Ruthenium Pyrazole Complexes as Potential Anticancer Agents
Abstract
Ru complexes are less harmful because that they are tumor selective, activated only under redox conditions, and biologically more gentle meaning these new drugs will not adversely affect healthy tissue as much as do classic platinum analogues. Ruthenium based complexes are considered encouraging different approach to existing chemotherapeutic agents. Hence, the present study is geared towards the synthesis and structural characterization of novel Ru (II) & Ru (III) complexes with pyrazole-based ligands.

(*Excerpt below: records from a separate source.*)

Lemma close_cancels_retry_witness :
  let h := fst Sample.retrying in
  (forall i, ~ MQTTHandler.pending (MQTTHandler.close h) i)
  /\ (forall i ok, MQTTHandler.timer_fires i ok (MQTTHandler.close h)
                   = MQTTHandler.close h)
  /\ MQTTHandler.client (MQTTHandler.close h)
     = (MQTTHandler.client h ++ [MQTTHandler.LoopStop; MQTTHandler.Disconnect])%list
  /\ length (MQTTHandler.timers (MQTTHandler.close h))
     = length (MQTTHandler.timers h).
Proof.
  exact (close_cancels_retry Sample.invoke Sample.json_dumps Sample.retrying
           sample_reachable).
Defined.

Lemma retries_exhausted_witness :
  let h' := fst (MQTTHandler.step Sample.invoke Sample.json_dumps
                   (MQTTHandler.OnDisconnect 1) Sample.exhausted) in
  length (MQTTHandler.timers h') = length (MQTTHandler.timers (fst Sample.exhausted))
  /\ MQTTHandler.retry_count h' = MQTTHandler.retry_count (fst Sample.exhausted)
  /\ MQTTHandler.retry_count h' = 12.
Proof.
  exact (retries_exhausted Sample.invoke Sample.json_dumps Sample.exhausted
           (MQTTHandler.OnDisconnect 1) sample_exhausted_reachable
           eq_refl eq_refl).
Defined.

Lemma undecodable_payload_dropped_witness :
  snd (MQTTHandler._on_message Sample.invoke "devices/temp-1/data/sensors"
         Sample.not_utf8 (MQTTHandler.register_callback 0 Sample.online)
         (Sample.world Sample.storage_ok [Sample.temp1]))
  = Sample.world Sample.storage_ok [Sample.temp1].
Proof.
  rewrite (undecodable_payload_dropped Sample.invoke
             "devices/temp-1/data/sensors" Sample.not_utf8
             (MQTTHandler.register_callback 0 Sample.online)
             (Sample.world Sample.storage_ok [Sample.temp1])).
  - reflexivity.
  - simpl. lia.
  - reflexivity.
Defined.

Lemma message_reaches_every_callback_witness :
  DataProcessor.writes
    (snd (MQTTHandler._on_message Sample.invoke "devices/temp-1/data/sensors"
            Sample.raw_reading (MQTTHandler.register_callback 0 Sample.online)
            (Sample.world Sample.storage_ok [Sample.temp1])))
  = [(DataProcessor.mk_point "sensors" [("device_id", "temp-1")]
        1714564800000000 [("value", PFloat (FDec 223 (-1)))], Ok true)].
Proof.
  rewrite (message_reaches_every_callback Sample.invoke
             "devices/temp-1/data/sensors" Sample.raw_reading
             (MQTTHandler.register_callback 0 Sample.online)
             (Sample.world Sample.storage_ok [Sample.temp1])
             "temp-1" "sensors" Sample.reading).
  - reflexivity.
  - reflexivity.
  - split; simpl; lia.
  - reflexivity.
  - intros c w0 _. reflexivity.
Defined.

Lemma numeric_payload_is_number_witness :
  MQTTHandler.decode "42" = Ok (PInt (Json.digits_val 0 "42")).
Proof.
  apply (numeric_payload_is_number "4" "2" eq_refl eq_refl). simpl. lia.
Defined.

Lemma add_device_registers_witness :
  let r := MongoDBHandler.add_device "temp-2" "Hygrometer" None None None
             "2024-05-01 12:00:00" (Sample.mongo [Sample.temp1]) in
  fst r = true
  /\ stored (snd r)
     = [Sample.temp1;
        MongoDBHandler.mk_device "temp-2" "Hygrometer" None None None
          "2024-05-01 12:00:00" None "Offline"].
Proof.
  split; [reflexivity|].
  apply (proj1 (proj2 (add_device_registers "temp-2" "Hygrometer" None None
                         None "2024-05-01 12:00:00"
                         (Sample.mongo [Sample.temp1]) (sample_serving _)))).
  reflexivity.
Defined.

Lemma add_get_remove_witness :
  let r := MongoDBHandler.add_device "temp-2" "Hygrometer" None None None
             "2024-05-01 12:00:00" (Sample.mongo [Sample.temp1]) in
  fst (MongoDBHandler.get_device "temp-2" (snd r))
  = Some (MongoDBHandler.mk_device "temp-2" "Hygrometer" None None None
            "2024-05-01 12:00:00" None "Offline")
  /\ fst (MongoDBHandler.remove_device "temp-2" (snd r)) = true
  /\ stored (snd (MongoDBHandler.remove_device "temp-2" (snd r)))
     = stored (Sample.mongo [Sample.temp1]).
Proof.
  exact (add_get_remove "temp-2" "Hygrometer" None None None
           "2024-05-01 12:00:00" (Sample.mongo [Sample.temp1])
           (sample_serving _) eq_refl).
Defined.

A variety of seven ruthenium Pyrazole complexes were synthesized by using cis-RuCl₂(DMSO)₄, cis-RuCl₂(TMSO)₄, and mer-RuCl3(DMSO)3 with pyrazole ligands through refluxing, crystallization, filtration and finally vacuum drying. These seven novel ruthenium-pyrazole complexes [dichloro-(tris(dimethyl sulfoxide))-(4 methyl-1H-pyrazole)-ruthenium (II)], [dichloro-(tris(dimethyl sulfoxide))-(3-phenyl-1H pyrazole)-ruthenium(II)], [dichloro-(tris(tetramethyl sulfoxide))-(3-phenyl-1H-pyrazole) ruthenium (II)], [trichloro-(dimethyl sulfoxide)-bis(4-methyl-1H-pyrazole)-ruthenium (III)], [trichloro-(bis(dimethyl sulfoxide))-( 3-phenyl-1H-pyrazole)-ruthenium (III)], [trichloro (bis(dimethyl sulfoxide))-(4-nitro-1H-pyrazole)-ruthenium (III)], [trichloro-(bis(dimethyl sulfoxide))-(3-amino-5-methylpyrazole)-ruthenium (III)] have been characterized by use of a combination of spectroscopy; such as UV-visible, IR, and NMR, and X-ray crystallography. Cell viability test has been done for two complexes, from these two complexes one complex [trichloro-(dimethyl sulfoxide)-bis(4-methyl-1H-pyrazole)-ruthenium (III) found active (IC₅₀ of 15.11 µM) against lung cancer cell line A549.